Capítulo 1 Primeira Parte

Capítulo 1 – O PC do B: da ruptura ao Araguaia


A ruptura

Em 1949, quando o grupo de alpinismo de Elza Monnerat escalou o morro Dois Irmãos para pichar o nome de Stalin no paredão, com letras de vários metros de altura, eles pintaram à cal a sigla do partido responsável - PCB. Essa era a sigla do Partido Comunista do Brasil, desde a sua fundação em 1922. Durante pelo menos quarenta anos, o Partidão, como era conhecido, foi a maior força de esquerda do Brasil. Pode-se dizer que sua liderança nunca esteve seriamente ameaçada – as organizações trotskistas, anarquistas e socialistas que surgiram nesse período duraram pouco tempo e nunca conseguiram criar bases sólidas entre os movimentos de massa.

Em 1962, Elza Monnerat não conseguia mais reconhecer o partido em que ela ingressara, em 18 de abril de 1945: o estatuto fora mudado para facilitar a sua legalização e se adequar às exigências eleitorais e o próprio nome havia sido modificado para Partido Comunista Brasileiro. Vendo o seu partido tão desfigurado, ela não teve dúvidas em se juntar a um pequeno grupo de militantes e de dirigentes inconformados.

Eles refundaram o partido, mantendo a denominação original e, para se diferenciar do Partidão, lançaram uma nova sigla: o PC do B. A pichação que Elza fizera anos antes ainda era visível para milhares de cariocas, embora a cal, sob a ação do tempo, houvesse desbotado um pouco.
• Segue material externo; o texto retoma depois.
(** * Character motion of the raylib 3d-camera demo (src/main.cpp)

    A shallow embedding of the three helpers [turnToAngle],
    [normalizeAngle], [updateRotation] and of the body of the frame loop
    of [main], followed by the properties of the motion-and-rotation
    update.

    Numbers.  The C++ [float] is binary32.  The source is read in three
    ways, each for what it can carry:

    - the exact reading: a [float] variable is the real number it stands
      for and [+], [-], [*] are exact.  It is used for the statements
      that do not depend on rounding (branch structure, frame
      conditions, bounds, values that binary32 computes exactly);
    - the rounded reading ([_rnd]): every [float] operation is the exact
      one followed by a rounding function [rnd], of which only what
      binary32 rounding guarantees is assumed ([rounds_exactly],
      [rounds_monotone], [rounds_closely]); the [float] literal [0.01f]
      is its binary32 value.  The agreement lemmas say where the two
      readings coincide;
    - the replay ([_b32]): the operations of binary32 themselves, from
      the IEEE 754 specification of the standard library ([SpecFloat]
      at precision 24), executable on concrete inputs.

    [int] values ([degrees], [milliseconds]) are [Z]; the implicit
    int-to-float conversion is [IZR], rounded in the rounded reading.
    [PI] is raylib's [float] macro, read as its binary32 value
    [PI_float].  [cos] and [sin] of <cmath> are the real functions in
    the exact reading and functions within one unit in the last place of
    them ([within_ulp]) in the rounded one.  Infinities and NaN are
    outside the two real-valued readings. *)

From Stdlib Require Import Reals Lra Lia ZArith Bool.
From Stdlib Require Import Floats.SpecFloat.

Open Scope R_scope.

(** * Data model *)

(** raylib's [Vector3]. *)
Record Vector3 : Type := mkVector3 { x : R; y : R; z : R }.

(** raylib's [CameraProjection] enumeration. *)
Inductive CameraProjection : Type :=
| CAMERA_PERSPECTIVE
| CAMERA_ORTHOGRAPHIC.

(** raylib's [Camera3D]. *)
Record Camera3D : Type := mkCamera3D {
  position : Vector3;
  target : Vector3;
  up : Vector3;
  fovy : R;
  projection : CameraProjection
}.

(** * Angle utilities *)

(** raylib.h: [#define PI 3.14159265358979323846f].  The binary32 value
    of that literal is 13176795 * 2^-22 = 3.1415927410125732..., above
    the real pi by about 8.7e-8. *)
Definition PI_float : R := 13176795 / 4194304.

(** [turnToAngle], main.cpp lines 21-38, in the exact reading, with
    raylib's [PI].  [degrees % 360] is the C++ remainder, which truncates
    toward zero: [Z.rem]. *)
Definition turnToAngle (posToTurn posCenter : Vector3) (degrees : Z) : Vector3 :=
  let radians := IZR (Z.rem degrees 360) * (PI_float / 180) in
  let dx := x posToTurn - x posCenter in
  let dz := z posToTurn - z posCenter in
  let rotatedX := dx * cos radians - dz * sin radians in
  let rotatedZ := dx * sin radians + dz * cos radians in
  {| x := rotatedX + x posCenter;
     y := y posToTurn;
     z := rotatedZ + z posCenter |}.

(** First loop of [normalizeAngle], line 41:
    [while (angle > 180.0f) angle -= 360.0f;].  [None] is "out of fuel".
    This is the exact reading; [normalizeAngle_while_gt_rnd] has the
    rounding of [-=] and [normalizeAngle_while_gt_b32] is binary32
    itself. *)
Fixpoint normalizeAngle_while_gt (fuel : nat) (angle : R) : option R :=
  match fuel with
  | O => None
  | S fuel' =>
      if Rgt_dec angle 180
      then normalizeAngle_while_gt fuel' (angle - 360)
      else Some angle
  end.

(** Second loop, line 42: [while (angle < -180.0f) angle += 360.0f;],
    in the exact reading. *)
Fixpoint normalizeAngle_while_lt (fuel : nat) (angle : R) : option R :=
  match fuel with
  | O => None
  | S fuel' =>
      if Rlt_dec angle (-180)
      then normalizeAngle_while_lt fuel' (angle + 360)
      else Some angle
  end.

(** The two loops in sequence, lines 40-44, in the exact reading. *)
Definition normalizeAngle_fuel (fuel : nat) (angle : R) : option R :=
  match normalizeAngle_while_gt fuel angle with
  | Some angle' => normalizeAngle_while_lt fuel angle'
  | None => None
  end.

(** A number of iterations that is enough for either loop on [angle]
    (see [normalizeAngle_fuel_enough]). *)
Definition normalizeAngle_bound (angle : R) : nat :=
  S (Z.to_nat (Rdefinitions.up (Rabs angle / 360))).

(** [normalizeAngle] as the total function it is in the exact reading.
    The [None] branch is dead code there: [normalizeAngle_fuel_enough].
    In binary32 the loops agree with it on the values below 2^27 in size
    ([normalizeAngle_rnd_exact]); beyond, they can return another value
    or run forever ([normalizeAngle_b32_large]). *)
Definition normalizeAngle (angle : R) : R :=
  match normalizeAngle_fuel (normalizeAngle_bound angle) angle with
  | Some r => r
  | None => angle
  end.

(** * Rotation smoothing *)

(** [turnSpeed], line 47. *)
Definition turnSpeed : R := 0.5.

(** [updateRotation], lines 46-68, in the exact reading.  The reference
    parameter [playerRotationCurrent] is passed in and its final value is
    returned.  Line 50-53 is the early return of the "close enough" case.
    [updateRotation_rnd] has the roundings and the binary32 value of
    [0.01f]; the two agree on the multiples of 2^-14
    ([updateRotation_rnd_exact]). *)
Definition updateRotation
  (playerRotationCurrent lastPlayerDirection deltaTime : R) : R :=
  let diff := normalizeAngle (lastPlayerDirection - playerRotationCurrent) in
  if Rlt_dec (Rabs diff) 0.01 then lastPlayerDirection
  else
    let turnStep := turnSpeed * deltaTime in
    let playerRotationCurrent' :=
      if Rgt_dec diff 0
      then playerRotationCurrent + (if Rlt_dec diff turnStep then diff else turnStep)
      else playerRotationCurrent + (if Rgt_dec diff (- turnStep) then diff else - turnStep) in
    normalizeAngle playerRotationCurrent'.

(** [n] successive calls with the same target and the same [deltaTime]. *)
Definition updateRotation_calls
  (n : nat) (playerRotationCurrent lastPlayerDirection deltaTime : R) : R :=
  Nat.iter n (fun cur => updateRotation cur lastPlayerDirection deltaTime)
    playerRotationCurrent.

(** * The frame loop of [main] *)

(** What one iteration reads from outside: the four [IsKeyDown] answers,
    the [IsKeyPressed(KEY_SPACE)] answer and the elapsed [milliseconds]
    (an [int], line 108). *)
Record Input : Type := mkInput {
  KEY_W : bool;
  KEY_A : bool;
  KEY_S : bool;
  KEY_D : bool;
  KEY_SPACE : bool;
  milliseconds : Z
}.

(** The local variables of [main] that live across iterations,
    lines 83-97. *)
Record State : Type := mkState {
  camera : Camera3D;
  playerPosition : Vector3;
  playerDirection : R;
  lastPlayerDirection : R;
  playerRotationCurrent : R;
  jump : R;
  gravity : R;
  currentAddedHeight : R
}.

(** Their values before the first iteration. *)
Definition initialState : State :=
  {| camera :=
       {| position := mkVector3 0 25 5;
          target := mkVector3 0 0 0;
          up := mkVector3 0 1 0;
          fovy := 45;
          projection := CAMERA_PERSPECTIVE |};
     playerPosition := mkVector3 0 2 0;
     playerDirection := -1;
     lastPlayerDirection := 180;
     playerRotationCurrent := 180;
     jump := 0;
     gravity := 1;
     currentAddedHeight := 0 |}.

(** Lines 121-130: [playerDirection = -1] followed by the [if]/[else if]
    chain over the held keys. *)
Definition keysDirection (w a s d : bool) : R :=
  if w && d then 45
  else if d && s then 135
  else if s && a then 225
  else if a && w then 315
  else if w then 0
  else if d then 90
  else if s then 180
  else if a then 270
  else -1.

(** Lines 132-135: the jump trigger. *)
Definition jumpTrigger (spacePressed : bool) (currentAddedHeight jump : R) : R :=
  if spacePressed
  then if Req_dec_T currentAddedHeight 0 then 3 else jump
  else jump.

(** Line 139: [if (jump > 0) { jump -= 0.01f * milliseconds; }], in the
    exact reading; [jumpDecay_rnd] has the roundings and the binary32
    value of [0.01f]. *)
Definition jumpDecay (jump : R) (milliseconds : Z) : R :=
  if Rgt_dec jump 0 then jump - 0.01 * IZR milliseconds else jump.

(** Lines 137, 138, 140, 141: the height integration and its clamp.
    [jump] is the value before line 139 runs. *)
Definition heightStep
  (currentAddedHeight jump gravity : R) (milliseconds : Z) : R :=
  let addHeight := 0.01 * jump * IZR milliseconds in
  let reduceHeight := 0.01 * gravity * IZR milliseconds in
  let currentAddedHeight' := currentAddedHeight + (addHeight - reduceHeight) in
  if Rlt_dec currentAddedHeight' 0 then 0 else currentAddedHeight'.

(** Lines 146-148: the translation along [playerDirection], in the
    exact reading, with raylib's [PI]; [translate_rnd] has the
    roundings. *)
Definition translate
  (playerPosition : Vector3) (playerDirection : R) (milliseconds : Z) : Vector3 :=
  let radians := (PI_float / 180) * (playerDirection - 90) in
  {| x := x playerPosition + 0.01 * IZR milliseconds * cos radians;
     y := y playerPosition;
     z := z playerPosition + 0.01 * IZR milliseconds * sin radians |}.

(** Lines 151-153: the camera follows the player.  Only the [x] and [z]
    fields of [camera.position] and the whole of [camera.target] are
    assigned. *)
Definition followCamera (camera : Camera3D) (playerPosition : Vector3) : Camera3D :=
  {| position :=
       {| x := x playerPosition;
          y := y (position camera);
          z := z playerPosition + 15 |};
     target := playerPosition;
     up := up camera;
     fovy := fovy camera;
     projection := projection camera |}.

(** One iteration of the loop, lines 121-153, as a function of the state
    and of what the iteration reads.  [updateRotation] is not called by
    [main], so [playerRotationCurrent] is carried over. *)
Definition frame (s : State) (i : Input) : State :=
  let playerDirection' := keysDirection (KEY_W i) (KEY_A i) (KEY_S i) (KEY_D i) in
  let jump1 := jumpTrigger (KEY_SPACE i) (currentAddedHeight s) (jump s) in
  let currentAddedHeight' :=
    heightStep (currentAddedHeight s) jump1 (gravity s) (milliseconds i) in
  let jump' := jumpDecay jump1 (milliseconds i) in
  let moving := Rge_dec playerDirection' 0 in
  let lastPlayerDirection' :=
    if moving then playerDirection' else lastPlayerDirection s in
  let playerPosition' :=
    if moving
    then translate (playerPosition s) playerDirection' (milliseconds i)
    else playerPosition s in
  {| camera := followCamera (camera s) playerPosition';
     playerPosition := playerPosition';
     playerDirection := playerDirection';
     lastPlayerDirection := lastPlayerDirection';
     playerRotationCurrent := playerRotationCurrent s;
     jump := jump';
     gravity := gravity s;
     currentAddedHeight := currentAddedHeight' |}.

(** The loop: one [frame] per element of the input trace. *)
Definition run (inputs : list Input) (s : State) : State :=
  List.fold_left frame inputs s.

(** Lines 157-158: the two end points handed to [DrawCapsule]; the jump
    height is added here, to a copy of the position. *)
Definition capsuleStart (s : State) : Vector3 :=
  {| x := x (playerPosition s);
     y := y (playerPosition s) + currentAddedHeight s;
     z := z (playerPosition s) |}.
Ao fazer sua opção, Elza sabia muito bem que o “do” acrescentado envolvia muito mais do que uma simples discordância tática. Se tivesse que apontar o momento em que divergências começaram a se cristalizar, ela escolheria uma data: janeiro de 1956. Foi nesse mês que Khruschev leu o seu famoso relatório secreto para uma platéia perplexa, durante o XX Congresso do PCUS (Partido Comunista da União Soviética).

Khruschev era o sucessor de Stalin e as acusações que fez contra o seu antecessor eram gravíssimas. Ele afirmou, por exemplo, que 70% dos membros e suplentes do Comitê Central eleitos no XVII Congresso foram presos e fuzilados injustamente. Dos 1.966 delegados desse mesmo congresso, que, ironicamente, é conhecido como o Congresso dos vitoriosos, 1.108 foram presos sob a acusação de crimes anti-revolucionários.

As denúncias caíram como uma ogiva nuclear sobre os comunistas brasileiros. Assim que o Comitê Central se reuniu para tratar do Relatório Khruschev “... houve de tudo: Arruda Câmara, Carlos Marighela e outros chegaram a chorar convulsivamente durante dias... Prestes chegou a afirmar que, ao saber da veracidade das notícias, pensara em se suicidar, por ter fracassado como comandante.” Muitos militantes evitavam olhar para o morro Dois Irmãos, onde o nome de Stalin resistia ao tempo.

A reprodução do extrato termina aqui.